Start to finish, copy the data exactly.

· · · · · · ·

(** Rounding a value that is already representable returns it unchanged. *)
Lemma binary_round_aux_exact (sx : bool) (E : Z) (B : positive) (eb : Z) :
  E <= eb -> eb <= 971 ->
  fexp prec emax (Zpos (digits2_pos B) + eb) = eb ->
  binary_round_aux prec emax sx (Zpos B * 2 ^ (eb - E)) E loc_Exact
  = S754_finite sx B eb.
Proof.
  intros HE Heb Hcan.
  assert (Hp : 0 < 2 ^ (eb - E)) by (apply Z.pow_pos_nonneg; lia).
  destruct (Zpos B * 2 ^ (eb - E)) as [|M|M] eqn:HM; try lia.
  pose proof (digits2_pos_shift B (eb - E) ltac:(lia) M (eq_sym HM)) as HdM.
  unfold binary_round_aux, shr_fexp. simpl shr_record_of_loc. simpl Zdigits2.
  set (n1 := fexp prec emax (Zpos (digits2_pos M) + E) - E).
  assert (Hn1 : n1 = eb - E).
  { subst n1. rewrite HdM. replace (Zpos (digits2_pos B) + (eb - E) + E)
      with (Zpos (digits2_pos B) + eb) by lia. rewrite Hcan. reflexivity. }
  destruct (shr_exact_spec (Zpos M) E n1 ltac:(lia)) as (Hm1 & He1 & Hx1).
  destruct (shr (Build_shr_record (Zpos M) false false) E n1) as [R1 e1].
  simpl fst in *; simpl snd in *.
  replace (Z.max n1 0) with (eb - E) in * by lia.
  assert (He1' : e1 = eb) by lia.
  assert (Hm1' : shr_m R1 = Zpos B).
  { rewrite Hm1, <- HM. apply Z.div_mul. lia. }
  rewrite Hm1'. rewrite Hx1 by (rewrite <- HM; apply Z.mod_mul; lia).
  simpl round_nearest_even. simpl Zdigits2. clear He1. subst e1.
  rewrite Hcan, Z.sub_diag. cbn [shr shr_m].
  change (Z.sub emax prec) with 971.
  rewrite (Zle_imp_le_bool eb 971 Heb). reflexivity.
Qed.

· · · · · · ·

▶ _TASK OUTPUT_:
(** Rounding a value that is already representable returns it unchanged. *)
Lemma binary_round_aux_exact (sx : bool) (E : Z) (B : positive) (eb : Z) :
  E <= eb -> eb <= 971 ->
  fexp prec emax (Zpos (digits2_pos B) + eb) = eb ->
  binary_round_aux prec emax sx (Zpos B * 2 ^ (eb - E)) E loc_Exact
  = S754_finite sx B eb.
Proof.
  intros HE Heb Hcan.
  assert (Hp : 0 < 2 ^ (eb - E)) by (apply Z.pow_pos_nonneg; lia).
  destruct (Zpos B * 2 ^ (eb - E)) as [|M|M] eqn:HM; try lia.
  pose proof (digits2_pos_shift B (eb - E) ltac:(lia) M (eq_sym HM)) as HdM.
  unfold binary_round_aux, shr_fexp. simpl shr_record_of_loc. simpl Zdigits2.
  set (n1 := fexp prec emax (Zpos (digits2_pos M) + E) - E).
  assert (Hn1 : n1 = eb - E).
  { subst n1. rewrite HdM. replace (Zpos (digits2_pos B) + (eb - E) + E)
      with (Zpos (digits2_pos B) + eb) by lia. rewrite Hcan. reflexivity. }
  destruct (shr_exact_spec (Zpos M) E n1 ltac:(lia)) as (Hm1 & He1 & Hx1).
  destruct (shr (Build_shr_record (Zpos M) false false) E n1) as [R1 e1].
  simpl fst in *; simpl snd in *.
  replace (Z.max n1 0) with (eb - E) in * by lia.
  assert (He1' : e1 = eb) by lia.
  assert (Hm1' : shr_m R1 = Zpos B).
  { rewrite Hm1, <- HM. apply Z.div_mul. lia. }
  rewrite Hm1'. rewrite Hx1 by (rewrite <- HM; apply Z.mod_mul; lia).
  simpl round_nearest_even. simpl Zdigits2. clear He1. subst e1.
  rewrite Hcan, Z.sub_diag. cbn [shr shr_m].
  change (Z.sub emax prec) with 971.
  rewrite (Zle_imp_le_bool eb 971 Heb). reflexivity.
Qed.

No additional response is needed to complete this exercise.